Study of the anisotropic permeability of proton exchange membrane fuel cell gas diffusion layer by lattice Boltzmann method

Abstract

In proton exchange membrane fuel cells (PEMFCs), the gas diffusion layers (GDLs) are located between the flow channel and the catalytic layer, which not only provides a transport channel for the reaction gas and the output water, but also its fibrous skeleton is the key structure for the electron load transfer, and its transport performance is an important factor that affects the performance of the cell. In this paper, GDLs are stochastically reconstructed and the Lattice Boltzmann method (LBM) is adopted to study permeability. The changes of through-plane permeability and in-plane permeability are studied by varying the porosity, fiber diameter, and pressure drop. It is found that the porosity plays a dominant role in the variation of permeability, and the through-plane permeability at a porosity of 0.85 is 24.78 times greater than that at 0.5. The influence of fiber diameter can not be ignored.

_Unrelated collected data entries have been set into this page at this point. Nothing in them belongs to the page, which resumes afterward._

(** What the staging file will hold once [hit_list] is flushed. *)
Definition pending (m : machine) (hit_list : list hit) : list line :=
  default [] (the_staging m) ++ map (staged_line (meta_fields (the_opts m))) hit_list.

(** What [f_retry] does between a failed attempt and the next one. *)
Definition pause (delay : Z) (e : exn) (m : machine) : machine :=
  {| self := self m;
     env := with_event (EvSleep delay)
              (with_event (EvLog INFO ("Retrying in " +:+ str_of_Z delay +:+ " seconds ..."))
                 (with_event (EvLog ERROR (exn_str e)) (env m))) |}.

(** What it does after the last failed attempt. *)
Definition fatal (e : exn) (m : machine) : machine :=
  {| self := self m;
     env := with_event (EvLog ERROR ("Fatal Error: " +:+ exn_str e)) (env m) |}.

(** [n] attempts in a row, from [m] on, end in the exception the decorator
    catches; [m'] is the machine the next attempt starts from. *)
Inductive fails_in_a_row {A} (catches : exn -> bool) (delay : Z) (f : M A) :
    nat -> machine -> machine -> Prop :=
| fails_none (m : machine) : fails_in_a_row catches delay f 0 m m
| fails_more (n : nat) (m m1 m' : machine) (e : exn) :
    f m = (Raise e, m1) -> catches e = true ->
    fails_in_a_row catches delay f n (pause delay e m1) m' ->
    fails_in_a_row catches delay f (S n) m m'.

(** The pages to come, once the first of them has been delivered. *)
Definition shift (ps : nat -> page) : nat -> page := fun i => ps (S i).
(** The first [getChildren] of a [BranchesNode]: what it returns and
    whether it caches, by what git answers and by the layout. *)
Lemma BranchesNode_getChildren_first (fc : list ViewNode -> list ViewNode)
      (git : GitService) (w : World BranchesNode.t) :
  BranchesNode._children (this w) = None ->
  let n := this w in
  let cfg := View.config (BranchesNode.view n) in
  let asked := {| this := n; fresh := fresh w; trace := trace w ++ [Git_getBranches] |} in
  let nodes := fun bs => map (fun b => BranchNodeOf b false (View.showBranchComparison cfg)) bs in
  BranchesNode.getChildren fc git w =
  match getBranches git (BranchesNode.repo_path n) (fun b => negb (GitBranch.remote b)) with
  | Rejected e => (Rejected e, asked)
  | Resolved [] =>
      (Resolved {| stamp := fresh w;
                   items := [MessageNode "No branches could be found." None None] |},
       {| this := n; fresh := S (fresh w); trace := trace asked |})
  | Resolved bs =>
      match View.branches_layout cfg with
      | List =>
          (Resolved {| stamp := fresh w; items := nodes bs |},
           {| this := n; fresh := S (fresh w); trace := trace asked |})
      | Tree =>
          let arr := {| stamp := S (fresh w); items := fc (nodes bs) |} in
          (Resolved arr,
           {| this := BranchesNode.set_children (Some arr) n;
              fresh := S (S (fresh w)); trace := trace asked |})
      end
  end.
Proof.
  intros Hnone n cfg asked nodes. unfold BranchesNode.getChildren. rewrite Hnone.
  unfold bind, call. fold n. fold cfg.
  destruct (getBranches git _ _) as [[| b bs] | e]; try reflexivity.
  destruct (View.branches_layout cfg); reflexivity.
Qed.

When the diameter is larger than 8 μm, the influence on permeability is more obvious, and the permeability is no longer sensitive to changes in diameter after a certain degree of porosity has been reached. The pressure drop only changes the magnitude of the average cross-sectional velocity of the gas diffusion layer, and the effect on the permeability is negligible. The in-plane permeability is larger than the through-plane permeability. In the scope of the paper research, the ratio of the two values ranges from 1.3 to 1.7.